Is your (?) tool publically available?

<awkward pause>

Maybe I could have phrased that better....<sigh>

In any case, do you have a pointer to this R&R WAL tool?

Thanks,

Ross

-----Original Message-----
From: pgsql-admin-owner(at)postgresql(dot)org [mailto:pgsql-admin-owner(at)postgresql(dot)org] On Behalf Of Tom Lane
Sent: Wednesday, April 13, 2005 12:29 AM
To: Alex Zendel
Cc: pgsql-admin(at)postgresql(dot)org
Subject: Re: [ADMIN] question about wal and point in time recovery

"Alex Zendel" <alexzendel(at)hotmail(dot)com> writes:
> ... i've been reading up on the wal and point in time recovery in
> the online postgre manual. but i have a question about using it:

[ obligatory gripe: it's postgres or postgresql, not postgre ]

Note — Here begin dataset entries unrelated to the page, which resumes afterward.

Lemma relay_connected_ok w c x :
  ok None w -> udp_clients w !! c = Some x -> writecb x = cb_connected -> runs (redudp_relay_connected c) (fun _ => ok None) w.
Proof.
  intros Hok Hx Hcb. assert (Hfull : client_full w x) by now apply (ok_full c). destruct (client_relay w x Hfull) as [b Hb].
  assert (Hnone : readcb x = cb_none) by (pose proof (cf_cbs _ _ Hfull); rewrite Hcb in *; now destruct (readcb x)).
  assert (Hu : ev_init (udprelay x) = false) by (destruct (ev_init (udprelay x)) eqn:E; [destruct (cf_started _ _ Hfull E); congruence|done]).
  destruct (cb_inst _ _ _ (i_base _ _ (proj1 Hok) c x Hx)) as (i & Ei & _).
  unfold redudp_relay_connected. step_eff. eapply eff_client; [exact Hx|]. step_eff. eapply eff_inst; [exact Ei|]. step_eff.
  apply eff_connected_ok; [apply Hok|]. intros good r1 Hr1. assert (Hok1 : ok None (with_red r1 w)) by now apply ok_red.
  destruct good; cbn [negb]; [|now eapply (drop_ok None); eauto]. step_eff.
  apply (eff_write_helper c x b _ _ _ _ (with_red r1 w)); [done|done| | |].
  - intros Q HQ. unfold socks5_mkmethods_plain_wrapper. step_eff. apply eff_assert; [unfold do_password; now destruct (socks5_is_valid_cred _ _)|].
    now apply maker_lift.
  - intros r2 Hr2. cbn [Z.eqb negb]. eapply (drop_ok None); [now apply ok_red|exact Hx|auto].
  - intros r2 b' Hr2 Hfd. cbn [Z.eqb negb]. eapply eff_set_client; [apply lookup_insert_eq|].
    destruct w as [r0 F L I C n B T Fo Re]. udp_tidy. rewrite insert_insert_eq.
    apply (ok_relay None (UWorld r0 F L I C n B T Fo Re) c x b b' cb_auth_methods cb_none r2); auto. congruence.
Qed.

End Steps.

(** ** Packets from clients and from the relay keep the invariant of the UDP relay *)

Open Scope Z_scope.
Close Scope red_scope.

Import RedUdp Socks5.

(** A complete client changes in a way the others and the packets do not depend on. *)
Lemma ok_same r w c x y r' :
  ok r w -> r = None \/ r = Some c -> udp_clients w !! c = Some x -> same_base x y -> same_flow x y -> client_full w y -> w_evscript r' = [] ->
  ok None (with_red r' (with_clients (insert c y) w)).
Proof. intros Hok Hr Hx Hb Hf Hy He. apply (ok_complete c y); [now apply (ok_update r w c x y)|apply lookup_insert_eq|now apply (full_insts w)]. Qed.

Lemma bumped_full w x sec : client_full w x -> client_full w (c_set_timeout (event_add_ok 0 (timeout x)) sec x).
Proof. intros []. split; auto. cbn. destruct (timeout x). now destruct cf_timeout. Qed.

Section Packets.
Context `{BC : BaseConfig}.

Lemma eff_find addr l (Q : option nat -> udp_world -> Prop) w :
  (forall c, c ∈ l -> is_Some (udp_clients w !! c)) -> Q None w ->
  (forall c x, c ∈ l -> udp_clients w !! c = Some x -> clientaddr x = addr -> Q (Some c) w) -> runs (find_client l addr) Q w.
Proof.
  intros Hl HN HS. induction l as [|c l IH]; cbn [find_client]; [now apply eff_ret|].
  destruct (Hl c) as [x Hx]; [left|]. step_eff. eapply eff_client; [exact Hx|]. case_bool_decide as E.
  - apply eff_ret. apply (HS c x); [left|done|done].
  - apply IH; intros; [apply Hl; now right|]. eapply HS; eauto. now right.
Qed.

(** The client may have changed in times and timers only, and the answers of the environment. *)
Record touched (w : udp_world) (c : nat) (x : redudp_client) (w' : udp_world) (y : redudp_client) : Prop := Touched {
  to_ok : ok None w';
  to_client : udp_clients w' !! c = Some y;
  to_base : same_base x y;
  to_flow : same_flow x y;
  to_addr : clientaddr y = clientaddr x;
  to_world : exists r', w' = with_red r' (with_clients (insert c y) w);
}.

(** The time is noted and the timer is set again. *)
Lemma eff_touch w c x line (f : Z -> redudp_client -> redudp_client) (P : eff udp_world unit) (Q : unit -> udp_world -> Prop) :
  ok None w -> udp_clients w !! c = Some x ->
  (forall t, same_base x (f t x) /\ same_flow x (f t x) /\ clientaddr (f t x) = clientaddr x /\ client_full w (f t x)) ->
  (forall w' y, touched w c x w' y -> runs P Q w') ->
  runs (t ← redsocks_time; whenever (negb (t =? -1)) (set_client line c (f t)) ;; redudp_bump_timeout c ;; P) Q w.
Proof.
  intros Hok Hx Hf HP. unfold redsocks_time. step_eff. apply eff_sys; [apply Hok|]. intros t r1 Hr1. step_eff.
  assert (Hrest : forall r2 y, w_evscript r2 = [] -> same_base x y -> same_flow x y -> clientaddr y = clientaddr x -> client_full w y ->
    runs (redudp_bump_timeout c ;; P) Q (with_red r2 (with_clients (insert c y) w))).
  2: { apply eff_whenever; intros _.
       - eapply eff_set_client; [exact Hx|]. destruct (Hf t) as (F1 & F2 & F3 & F4). now apply (Hrest r1 (f t x)).
       - specialize (Hrest r1 x Hr1 (same_base_refl x) ltac:(done) eq_refl (ok_full c x w Hok Hx)). destruct w. udp_tidy. now rewrite insert_id in Hrest. }
  intros r2 y Hr2 Hb Hfl Had Hy. assert (Hok2 : ok None (with_red r2 (with_clients (insert c y) w))) by (apply (ok_same None w c x y); auto).
  step_eff. eapply (eff_bump None); [apply Hok2|apply lookup_insert_eq|]. intros r3 sec Hr3. set (z := c_set_timeout _ sec y).
  assert (E3 : with_red r3 (with_clients (insert c z) (with_red r2 (with_clients (insert c y) w))) = with_red r3 (with_clients (insert c z) w))
    by (destruct w; udp_tidy; now rewrite insert_insert_eq).
  apply (HP _ z). destruct Hb, Hfl. split; try done; [|apply lookup_insert_eq|eauto].
  apply (ok_same None _ c y z); auto; try done; [apply lookup_insert_eq|]. apply (full_insts w); [done|]. now apply bumped_full.
Qed.

(** A packet joins the queue. *)
Lemma queued_ok r w c x buf r' i :
  ok r w -> r = None \/ r = Some c -> udp_clients w !! c = Some x -> ev_init (udprelay x) = false -> insts w !! instance x = Some i ->
  queue_len x = Z.of_nat (length (queue x)) -> queue_len x < max_pktqueue (config i) -> w_evscript r' = [] ->
  let y := c_set_queue (u32 (queue_len x + 1)) (queue x ++ [buf]) x in
  ok (Some c) (with_red r' (with_taken (c, buf) (with_clients (insert c y) w))) /\
  queue_len y = Z.of_nat (length (queue y)) /\ queue_len y <= max_pktqueue (config i).
Proof.
  intros Hok Hr Hx Hu Ei Hq Hlt He y. pose proof (io_queue _ _ _ (i_inst _ _ (proj1 Hok) _ _ Ei)) as Hmax.
  assert (Hu32 : u32 (queue_len x + 1) = queue_len x + 1) by (apply u32_small; unfold is_u32; lia).
  split; [|subst y; cbn; rewrite length_app; cbn; lia].
  destruct Hok as [Hi Hf]. pose proof (cb_next _ _ _ (i_base _ _ Hi c x Hx)) as Hn.
  assert (Hi' : inv (Some c) (with_clients (insert c y) w)) by now apply (inv_update r w c x y).
  destruct w as [r0 F L I C n B T Fo Re]. udp_tidy. split; [exact (inv_log _ _ _ _ _ _ _ _ _ _ _ _ _ _ _ Hi' He)|].
  pose proof Hf as [F1 F2 F3]. destruct (F1 c x Hx) as (sent & E1 & E2 & E3). rewrite (E3 Hu) in *.
  apply (flow_update _ _ c y [buf] [] Hf); try done; [cbn; now rewrite app_nil_r|].
  exists []. udp_tidy. split; [|done]. change [(c, buf)] with (map (fun d => (c, d)) [buf]). now rewrite taken_by_app, taken_by_tag, decide_True, E1.
Qed.

(** ** Packets from clients *)

(** A client with the addresses and the queue of [x], complete, at [c]. *)
Lemma pkt_known w c x buf :
  ok None w -> udp_clients w !! c = Some x ->
  runs (t ← redsocks_time;
        whenever (negb (t =? -1)) (set_client 652 c (fun x => c_set_events (first_event x) t (last_relay_event x) x)) ;;
        redudp_bump_timeout c ;;
        x ← client 654 c;
        if ev_init (udprelay x) then upd_st (with_taken (c, buf)) ;; redudp_forward_pkt c buf
        else _ ← redudp_enqeue_pkt c buf; mret tt) (fun _ => ok None) w.
Proof.
  intros Hok Hx. apply (eff_touch w c x 652 (fun t x => c_set_events (first_event x) t (last_relay_event x) x)); [done|done| |].
  { intros t. split; [done|]. split; [done|]. split; [done|]. destruct (ok_full c x w Hok Hx). now split. }
  intros w3 z [Hok3 Hz _ _ _ _]. assert (Hfull : client_full w3 z) by now apply (ok_full c). clear -BC Hok3 Hz Hfull.
  step_eff. eapply eff_client; [exact Hz|]. destruct (cb_inst _ _ _ (i_base _ _ (proj1 Hok3) c z Hz)) as (i & Ei & _).
  pose proof (cb_next _ _ _ (i_base _ _ (proj1 Hok3) c z Hz)) as Hn. destruct (ev_init (udprelay z)) eqn:Eu.
  - step_eff. step_eff. destruct w3 as [r0 F L I C n B T Fo Re]. udp_tidy. eapply eff_forward; [apply Hok3|exact Ei|exact Hz|].
    intros r4 Hr4. destruct Hok3 as [Hi Hfl]. split; [exact (inv_log _ _ _ _ _ _ _ _ _ _ _ _ _ _ _ Hi Hr4)|].
    destruct (cf_started _ _ Hfull Eu) as [Eq _]. pose proof Hfl as [F1 F2 F3]. destruct (F1 c z Hz) as (sent & E1 & E2 & E3).
    apply (flow_update _ _ c z [buf] [(udprelayaddr z, preamble (dest_of I z) ++ buf)] Hfl); try done; [now rewrite insert_id|].
    exists (sent ++ [buf]). udp_tidy. rewrite Eq, app_nil_r in *. split; [|split; [|congruence]].
    + change [(c, buf)] with (map (fun d => (c, d)) [buf]). now rewrite taken_by_app, taken_by_tag, decide_True, E1.
    + rewrite map_app, <- E2. change [(c, udprelayaddr z, preamble (dest_of I z) ++ buf)]
        with (map (fun p : sockaddr_in * list Z => (c, p.1, p.2)) [(udprelayaddr z, preamble (dest_of I z) ++ buf)]).
      now rewrite forwarded_by_app, forwarded_by_tag, decide_True.
  - step_eff. eapply (eff_enqueue None); [apply Hok3|exact Hz| |].
    + intros r4 Hr4. apply eff_ret. now apply ok_red.
    + intros r4 j Hr4 Ej Hq. apply eff_ret. rewrite Ei in Ej. injection Ej as <-.
      destruct (queued_ok None w3 c z buf r4 i Hok3 (or_introl eq_refl) Hz Eu Ei (cf_queue _ _ Hfull) Hq Hr4) as (Hok4 & Q1 & Q2).
      eapply (ok_complete c); [exact Hok4|apply lookup_insert_eq|]. destruct Hfull. split; auto; cbn; [|congruence].
      intros j Hj. cbn in Hj. rewrite Ei in Hj. now injection Hj as <-.
Qed.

> is it possible to visually read the entries in the log?

Not readily. If you find yourself backed into a corner, I have a rough-and-ready debug tool for printing out the contents of a WAL log, but I'd surely not want to call it "supported" in its current form...

> can the log be modified before recovery occurs.

Not easily. If you were to hack any one log entry, you'd have to recompute the CRC checksum for it, and there's no way at all to make a change that would involve changing the size of a log entry. So really the only useful option you have here is to stop recovery short of a particular log entry you don't like.

> my biggest concern is that somebody in my org, for example, deletes a
> field or fudges an update query that changes a foreign key to a single
> value - and therefore destroys table links. so what if this happens
> and nobody notices it for several weeks?

There is no automatic recovery mechanism that is going to help you in such a scenario. You can't expect to undo a long-ago change and not have that break some unknown number of consequent decisions.